Regole e astuzie per il CV in francese

Il Curriculum Vitae è il vostro biglietto da visita per sperare di avere un colloquio di lavoro. Purtroppo, i datori di lavoro hanno tendenza ad essere diffidenti nei confronti delle capacità redazionali dei candidati stranieri, specialmente se hanno ottenuto le loro qualifiche nel Paese d’origine. Per questa ragione una redazione impeccabile del CV diventa fondamentale, per evitare che sia cestinato alla prima occhiata.

Le basi

  • Il CV deve tenere in una sola pagina. Si tratta del formato tradizionale francese, mentre i formati “europei” come l’Europass non sono conosciuti. Solamente i profili con 15/20 anni di esperienza di alto livello possono, secondo alcune circostanze, fare eccezione alla regola redigendo due pagine al massimo.
  • Il titolo del CV è molto importante: deve contenere il nome del mestiere oggetto della candidatura.
  • La sezione più importante è quella che descrive le esperienze professionali. Pertanto, dovrà costituire il primo paragrafo che sarà letto dal lettore (il primo in alto su un CV impaginato a righe; il primo in alto nella colonna di sinistra, su un CV che comporta più colonne).
  • Le informazioni personali devono limitarsi alle generalità, senza menzioni sul sesso o sullo stato civile del candidato.

Esempi di CV

Ecco quattro esempi di Curriculum secondo lo standard francese.

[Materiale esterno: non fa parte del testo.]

(* ===== verification/NgxChunked.v ===== *)
(** Chunked bodies: the filter that writes them,
    src/http/modules/ngx_http_chunked_filter_module.c, and the proxy's filters
    that read the body of an upstream, src/http/modules/ngx_http_proxy_module.c.

    A buffer of a response is its bytes and its flags.  The buffers that the
    buffered filters take out of a read buffer are lists of bytes, the ring of
    their shadow pointers is their order, and the free raw buffers a number.
    The unbuffered filters work on the memory of u->buffer, so their output
    buffers are pairs of positions.  Allocation succeeds. *)

From S2P Require Import Prelude NgxNumber NgxPrintf NgxMachine NgxRequestLine.

Module Chunked.
Import Number Printf.

(** * Writing *)

(** ngx_buf_t of a response: the bytes in memory or in the file. *)
Record obuf := MkObuf {
  data : list Z; flush : bool; sync : bool; in_memory : bool; in_file : bool; last_buf : bool }.

Definition buf_size (b : obuf) : Z := Z.of_nat (length (data b)).

(** The first loop: the size, the buffers linked, and the last buffer. *)
Fixpoint sum_chain (size : Z) (out : list obuf) (cl : list obuf) : Z * list obuf :=
  match cl with
  | [] => (size, out)
  | b :: cl =>
    sum_chain (wrapS 64 (size + buf_size b))
      (if flush b || sync b || in_memory b || in_file b then out ++ [b] else out) cl
  end.

Definition memory_buf (text : list Z) (last : bool) : obuf := MkObuf text false false true false last.

Definition clear_last (b : obuf) : obuf :=
  MkObuf (data b) (flush b) (sync b) (in_memory b) (in_file b) false.

(** [cl->buf->last_buf = 0], on the buffer that ends the chain, wherever it is
    linked. *)
Definition clear_last_of (n : bool) (out : list obuf) : list obuf :=
  if n then
    match List.rev out with
    | b :: l => List.rev (clear_last b :: l)
    | [] => []
    end
  else out.

(** The chain given to the next filter. *)
Definition chunked_chain (cl : list obuf) : outcome (list obuf) :=
  match last cl with
  | None => Undefined
  | Some b =>
    let '(size, out) := sum_chain 0 [] cl in
    let linked := flush b || sync b || in_memory b || in_file b in
    let! head :=
      if size =? 0 then Ret []
      else let! text := ngx_sprintf ($"%xO" ++ [CR; LF]) [Num size] in
           Ret [MkObuf text false false true false false] in
    if last_buf b then
      Ret (head ++ clear_last_of linked out
             ++ [memory_buf (drop (if size =? 0 then 2 else 0) ([CR; LF] ++ $"0" ++ [CR; LF; CR; LF])) true])
    else if size >? 0 then Ret (head ++ out ++ [memory_buf [CR; LF] false])
    else Ret (head ++ out)
  end.

(** [next] is the next body filter. *)
Definition ngx_http_chunked_body_filter (chunked header_only : bool) (inp : list obuf)
    : outcome (list obuf) :=
  if bool_decide (inp = []) || negb chunked || header_only then Ret inp else chunked_chain inp.

Definition NGX_HTTP_NOT_MODIFIED : Z := 304.
Definition NGX_HTTP_NO_CONTENT : Z := 204.
Definition NGX_HTTP_VERSION_11 : Z := 1001.

(** r->chunked and r->keepalive after the header filter. *)
Definition ngx_http_chunked_header_filter (status : Z) (is_main head : bool) (content_length_n http_version : Z)
    (chunked_transfer_encoding chunked keepalive : bool) : bool * bool :=
  if (status =? NGX_HTTP_NOT_MODIFIED) || (status =? NGX_HTTP_NO_CONTENT) || negb is_main || head
  then (chunked, keepalive)
  else if content_length_n =? -1 then
    if http_version <? NGX_HTTP_VERSION_11 then (chunked, false)
    else if chunked_transfer_encoding then (true, keepalive)
    else (chunked, false)
  else (chunked, keepalive).

(** * Reading *)

Inductive chunk_state :=
| sw_chunk_start | sw_chunk_size | sw_chunk_extension | sw_chunk_extension_almost_done
| sw_chunk_data | sw_after_data | sw_after_data_almost_done
| sw_last_chunk_extension | sw_last_chunk_extension_almost_done
| sw_trailer | sw_trailer_almost_done | sw_trailer_header | sw_trailer_header_almost_done.

#[global] Instance chunk_state_eq_dec : EqDecision chunk_state.
Proof. solve_decision. Defined.

Record ngx_http_proxy_ctx_t := MkProxyCtx { state : chunk_state; size : Z; length_ : Z }.

Definition ctx_eta (c : ngx_http_proxy_ctx_t) : ngx_http_proxy_ctx_t := MkProxyCtx (state c) (size c) (length_ c).

Definition set_state v c := ltac:(record_set ctx_eta state v c).
Definition set_size v c := ltac:(record_set ctx_eta size v c).
Definition set_length v c := ltac:(record_set ctx_eta length_ v c).

Inductive chunk_label := at_data | at_done | at_invalid.

(** The value of a digit of a size. *)
Definition chunk_digit (ch : Z) : option Z :=
  if ("0"%c <=? ch) && (ch <=? "9"%c) then Some (ch - "0"%c)
  else
    let c := wrapU 8 (Z.lor ch 0x20) in
    if ("a"%c <=? c) && (c <=? "f"%c) then Some (c - "a"%c + 10) else None.

(** The end of a line: where CR, LF and the other bytes lead. *)
Definition on_eol {A} (ch : Z) (cr lf other : A) : A :=
  if ch =? CR then cr else if ch =? LF then lf else other.

(** The body of the loop; ctx->state is the local variable. *)
Definition chunk_step (_ : list Z) (c : ngx_http_proxy_ctx_t) (_ ch : Z)
    : step_result ngx_http_proxy_ctx_t chunk_label :=
  let to st := Go (set_state st c) in
  let only_lf r := if ch =? LF then r else Goto c at_invalid in
  match state c with
  | sw_chunk_start =>
    match chunk_digit ch with
    | Some d => Go (set_size d (set_state sw_chunk_size c))
    | None => Goto c at_invalid
    end
  | sw_chunk_size =>
    match chunk_digit ch with
    | Some d => Go (set_size (wrapS 64 (size c * 16 + d)) c)
    | None =>
      if size c =? 0 then
        on_eol ch (to sw_last_chunk_extension_almost_done) (to sw_trailer)
          (if (ch =? ";"%c) || (ch =? " "%c) || (ch =? 9) then to sw_last_chunk_extension
           else Goto c at_invalid)
      else
        on_eol ch (to sw_chunk_extension_almost_done) (to sw_chunk_data)
          (if (ch =? ";"%c) || (ch =? " "%c) || (ch =? 9) then to sw_chunk_extension
           else Goto c at_invalid)
    end
  | sw_chunk_extension => on_eol ch (to sw_chunk_extension_almost_done) (to sw_chunk_data) (Go c)
  | sw_chunk_extension_almost_done => only_lf (to sw_chunk_data)
  | sw_chunk_data => Goto c at_data
  | sw_after_data => on_eol ch (to sw_after_data_almost_done) (to sw_chunk_start) (Go c)
  | sw_after_data_almost_done => only_lf (to sw_chunk_start)
  | sw_last_chunk_extension =>
    on_eol ch (to sw_last_chunk_extension_almost_done) (to sw_trailer) (Go c)
  | sw_last_chunk_extension_almost_done => only_lf (to sw_trailer)
  | sw_trailer => on_eol ch (to sw_trailer_almost_done) (Goto c at_done) (to sw_trailer_header)
  | sw_trailer_almost_done => only_lf (Goto c at_done)
  | sw_trailer_header => on_eol ch (to sw_trailer_header_almost_done) (to sw_trailer) (Go c)
  | sw_trailer_header_almost_done => only_lf (to sw_trailer)
  end.

(** The least number of bytes that must still come. *)
Definition least_length (st : chunk_state) (size : Z) : Z :=
  match st with
  | sw_chunk_start => 3
  | sw_chunk_size => 2 + (if size =? 0 then 0 else size + 4)
  | sw_chunk_extension | sw_chunk_extension_almost_done => 1 + size + 4
  | sw_chunk_data => size + 4
  | sw_after_data | sw_after_data_almost_done => 4
  | sw_last_chunk_extension | sw_last_chunk_extension_almost_done => 2
  | sw_trailer | sw_trailer_almost_done => 1
  | sw_trailer_header | sw_trailer_header_almost_done => 2
  end.

(** From the label data on. *)
Definition parsed (c : ngx_http_proxy_ctx_t) (p rc : Z) : ngx_http_proxy_ctx_t * Z * Z :=
  let c := set_length (wrapS 64 (least_length (state c) (size c))) c in
  (c, p, if (size c <? 0) || (length_ c <? 0) then NGX_ERROR else rc).

(** The result has ctx, buf->pos and the code. *)
Definition ngx_http_proxy_parse_chunked (c : ngx_http_proxy_ctx_t) (b : ngx_buf_t)
    : ngx_http_proxy_ctx_t * Z * Z :=
  let st := if bool_decide (state c = sw_chunk_data) && (size c =? 0) then sw_after_data else state c in
  match run_buf chunk_step b (set_state st c) with
  | Exhausted s p => parsed s p NGX_AGAIN
  | Jumped s p at_data => parsed s p NGX_OK
  | Jumped s _ at_done => (set_state (state c) s, pos b, NGX_DONE)
  | Jumped s _ at_invalid => (set_state (state c) s, pos b, NGX_ERROR)
  | Returned s rc => (s, pos b, rc)
  end.

(** ** Into the pipe *)

(** The fields of the pipe and of the upstream that the filters use: p->in,
    p->length, p->upstream_done, the number of the free raw buffers, and
    u->keepalive. *)
Record pipe := MkPipe {
  p_in : list (list Z); p_length : Z; upstream_done : bool; free_raw : nat; keepalive : bool }.

Definition pipe_eta (p : pipe) : pipe :=
  MkPipe (p_in p) (p_length p) (upstream_done p) (free_raw p) (keepalive p).

Definition set_in v p := ltac:(record_set pipe_eta p_in v p).
Definition set_p_length v p := ltac:(record_set pipe_eta p_length v p).
Definition set_upstream_done v p := ltac:(record_set pipe_eta upstream_done v p).
Definition set_free_raw v p := ltac:(record_set pipe_eta free_raw v p).
Definition set_keepalive v p := ltac:(record_set pipe_eta keepalive v p).

Section filters.
(** u->headers_in.connection_close *)
Context (connection_close : bool).

(** The part of the buffer that the chunk has: its end, and what is left of
    the chunk. *)
Definition take_chunk (c : ngx_http_proxy_ctx_t) (b : ngx_buf_t) (p : Z) : Z * ngx_http_proxy_ctx_t :=
  let last := Z.of_nat (length (bytes b)) in
  if last - p >=? size c then (p + size c, set_size 0 c)
  else (last, set_size (wrapS 64 (size c - (last - p))) c).

Definition slice_of (b : ngx_buf_t) (p q : Z) : list Z :=
  take (Z.to_nat (q - p)) (drop (Z.to_nat p) (bytes b)).

(** The loop of the buffered filter; [some]: b is not null. *)
Fixpoint chunked_filter_loop (fuel : nat) (c : ngx_http_proxy_ctx_t) (b : ngx_buf_t) (p : pipe) (some : bool)
    : outcome (ngx_http_proxy_ctx_t * pipe * Z) :=
  match fuel with
  | O => NoFuel
  | S fuel =>
    let '(c, q, rc) := ngx_http_proxy_parse_chunked c b in
    let leave p := Ret (c, if some then p else set_free_raw (S (free_raw p)) p, NGX_OK) in
    if rc =? NGX_OK then
      let '(q', c) := take_chunk c b q in
      chunked_filter_loop fuel c (MkBuf (bytes b) q') (set_in (p_in p ++ [slice_of b q q']) p) true
    else if rc =? NGX_DONE then leave (set_upstream_done true (set_keepalive (negb connection_close) p))
    else if rc =? NGX_AGAIN then leave (set_p_length (length_ c) p)
    else Ret (c, p, NGX_ERROR)
  end.

(** Each round takes a byte at least. *)
Definition ngx_http_proxy_chunked_filter (c : ngx_http_proxy_ctx_t) (p : pipe) (b : ngx_buf_t)
    : outcome (ngx_http_proxy_ctx_t * pipe * Z) :=
  if pos b =? Z.of_nat (length (bytes b)) then Ret (c, p, NGX_OK)
  else chunked_filter_loop (S (length (bytes b))) c b p false.

Definition ngx_http_proxy_copy_filter (p : pipe) (b : ngx_buf_t) : pipe * Z :=
  let last := Z.of_nat (length (bytes b)) in
  if pos b =? last then (p, NGX_OK)
  else
    let p := set_in (p_in p ++ [slice_of b (pos b) last]) p in
    if p_length p =? -1 then (p, NGX_OK)
    else
      let p := set_p_length (wrapS 64 (p_length p - (last - pos b))) p in
      let p := if p_length p =? 0 then set_upstream_done true (set_keepalive (negb connection_close) p)
               else if p_length p <? 0 then set_upstream_done true p
               else p in
      (p, NGX_OK).

(** ** Without buffering *)

(** u->buffer (its memory, pos and last), u->out_bufs as pairs of positions in
    it, u->length and u->keepalive. *)
Record unbuffered := MkUnbuf {
  memory : list Z; u_pos : Z; u_last : Z; out_bufs : list (Z * Z); u_length : Z; u_keepalive : bool }.

Definition u_eta (u : unbuffered) : unbuffered :=
  MkUnbuf (memory u) (u_pos u) (u_last u) (out_bufs u) (u_length u) (u_keepalive u).

Definition set_memory v u := ltac:(record_set u_eta memory v u).
Definition set_u_pos v u := ltac:(record_set u_eta u_pos v u).
Definition set_u_last v u := ltac:(record_set u_eta u_last v u).
Definition set_out_bufs v u := ltac:(record_set u_eta out_bufs v u).
Definition set_u_length v u := ltac:(record_set u_eta u_length v u).
Definition set_u_keepalive v u := ltac:(record_set u_eta u_keepalive v u).

Definition ngx_http_proxy_non_buffered_copy_filter (u : unbuffered) (n : Z) : unbuffered * Z :=
  let u := set_out_bufs (out_bufs u ++ [(u_last u, u_last u + n)]) u in
  let u := set_u_last (u_last u + n) u in
  if u_length u =? -1 then (u, NGX_OK)
  else
    let u := set_u_length (wrapS 64 (u_length u - n)) u in
    (if u_length u =? 0 then set_u_keepalive (negb connection_close) u else u, NGX_OK).

(** What the parser reads: the memory up to u->buffer.last. *)
Definition u_buf (u : unbuffered) : ngx_buf_t := MkBuf (take (Z.to_nat (u_last u)) (memory u)) (u_pos u).

Fixpoint non_buffered_loop (fuel : nat) (c : ngx_http_proxy_ctx_t) (u : unbuffered)
    : outcome (ngx_http_proxy_ctx_t * unbuffered * Z) :=
  match fuel with
  | O => NoFuel
  | S fuel =>
    let '(c, q, rc) := ngx_http_proxy_parse_chunked c (u_buf u) in
    let u := set_u_pos q u in
    if rc =? NGX_OK then
      let '(q', c) := take_chunk c (u_buf u) q in
      non_buffered_loop fuel c (set_u_pos q' (set_out_bufs (out_bufs u ++ [(q, q')]) u))
    else if rc =? NGX_DONE then Ret (c, set_u_length 0 (set_u_keepalive (negb connection_close) u), NGX_OK)
    else if rc =? NGX_AGAIN then Ret (c, u, NGX_OK)
    else Ret (c, u, NGX_ERROR)
  end.

(** ngx_movemem, which gives the end of the copy. *)
Definition movemem (m : list Z) (dst src : Z) (n : nat) : list Z :=
  take (Z.to_nat dst) m ++ take n (drop (Z.to_nat src) m) ++ drop (Z.to_nat dst + n) m.

(** The buffers of the chain moved together, from [last] on. *)
Fixpoint compact (m : list Z) (last : Z) (l : list (Z * Z)) : list Z * Z * list (Z * Z) :=
  match l with
  | [] => (m, last, [])
  | (p, q) :: l =>
    let '(m, last') := if last =? p then (m, q) else (movemem m last p (Z.to_nat (q - p)), last + (q - p)) in
    let '(m, last, l) := compact m last' l in
    (m, last, (last' - (q - p), last') :: l)
  end.

Definition ngx_http_proxy_non_buffered_chunked_filter (subrequest_in_memory : bool)
    (c : ngx_http_proxy_ctx_t) (u : unbuffered) (n : Z)
    : outcome (ngx_http_proxy_ctx_t * unbuffered * Z) :=
  let u := set_u_last (u_last u + n) (set_u_pos (u_last u) u) in
  let! (c, u, rc) := non_buffered_loop (S (Z.to_nat n)) c u in
  if rc =? NGX_ERROR then Ret (c, u, rc)
  else if subrequest_in_memory then
    let p := match out_bufs u with (p, _) :: _ => p | [] => u_pos u end in
    let '(m, last, l) := compact (memory u) p (out_bufs u) in
    Ret (c, set_memory m (set_u_pos p (set_u_last last (set_out_bufs l u))), NGX_OK)
  else Ret (c, u, NGX_OK).
End filters.

(** Which filter the answer of an upstream gets, and the length expected. *)
Inductive input_filter := Chunked_filter | Copy_filter.

Definition ngx_http_proxy_input_filter_init (status_n : Z) (head chunked connection_close : bool)
    (content_length_n : Z) (keepalive : bool) : input_filter * Z * Z * bool :=
  if (status_n =? NGX_HTTP_NO_CONTENT) || (status_n =? NGX_HTTP_NOT_MODIFIED) || head
  then (Copy_filter, 0, 0, negb connection_close)
  else if chunked then (Chunked_filter, 3, -1, keepalive)
  else if content_length_n =? 0 then (Copy_filter, 0, 0, negb connection_close)
  else (Copy_filter, content_length_n, content_length_n, keepalive).

End Chunked.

Modello di CV alla francese – 1

Modello di CV alla francese – 2

Modello di CV alla francese – 3

Modello di CV alla francese – 4

Le finezze

Una traduzione letterale dall’italiano al francese del vostro Curriculum rischia di nuocere severamente alla vostra domanda.

Vi consigliamo di fare particolarmente attenzione ai seguenti adattamenti:

  • L’uso di termini inglesi

Nell’italiano moderno si ha tendenza a utilizzare innumerevoli anglicismi, soprattutto nel contesto del mondo del lavoro. Sappiate che questi termini, nella maggior parte dei casi, hanno una traduzione francese, che è opportuno utilizzare nei CV e nelle lettere di motivazione. L’uso improprio di termini in inglese può penalizzare il vostro livello del francese, dandogli una forma troppo pomposa e inadatta al contesto.

  • La traduzione dei diplomi

Il sistema scolastico e universitario francese è molto diverso da quello italiano; un adattamento dei vostri titoli sarà benefico alla vostra candidatura, in quanto permetterà al datore di lavoro di riconoscere la vostra qualifica e prenderla in considerazione con meno diffidenza. Per esempio, se avete conseguito un diploma di qualifica professionale (3 anni), l’adattamento migliore sarà “CAP”; o ancora, nel caso di una maturità di perito tecnico (ITIS), utilizzate il termine “BAC Pro” piuttosto che solamente “BAC”. Lo stesso discorso vale per le qualifiche di altre maturità e per quelle universitarie. L’adattamento del vostro titolo di studio potrà essere seguito dalla menzione “Equivalent Italien”, per una maggiore correttezza.

  • Il livello del vostro francese

Il paragrafo dedicato alla conoscenza delle lingue straniere, merita una particolare attenzione. Se il vostro livello di francese è scarso o medio, dovete menzionarlo, ma evitando i termini “débutant”, “moyen” e “correct”, che hanno una connotazione peggiorativa o limitativa. Anche la frase “Lu, écrit et parlé” è da evitare, in quanto è diventata troppo soggetta a un livello scolastico della lingua. Utilizzate piuttosto una frase descrittiva, come “courant en environnement professionnel”, “capacité à animer une présentation”.

Quando parlerete un francese perfettamente bilingue in termini di vocabolario e accento, vi consigliamo di non includere il francese tra le lingue straniere del CV, dando la vostra conoscenza letteralmente “per scontato”; includete invece l’italiano, con un livello perfettamente bilingue. Questo dissiperà i dubbi del datore di lavoro e vi permetterà di essere considerato alla pari dei candidati di nazionalità francese, con la qualifica aggiuntiva di essere bilingue.

Attenzione però: si tratta di un’arma a doppio taglio, da utilizzare unicamente se siete sicuri del vostro francese; nel caso contrario, potrete incorrere in una brutta figura.

  • Le sigle

L’uso di sigle è molto diffuso in Francia, in ogni ambito. Potete quindi utilizzarle a vostro vantaggio nella redazione del vostro Curriculum, in particolare nelle brevi descrizioni degli impieghi svolti, a condizione ovviamente che riguardino lo stesso settore lavorativo dell’impiego ambito. L’uso delle sigle alleggerirà il testo e darà l’apparenza di una maggiore padronanza del settore e della lingua francese.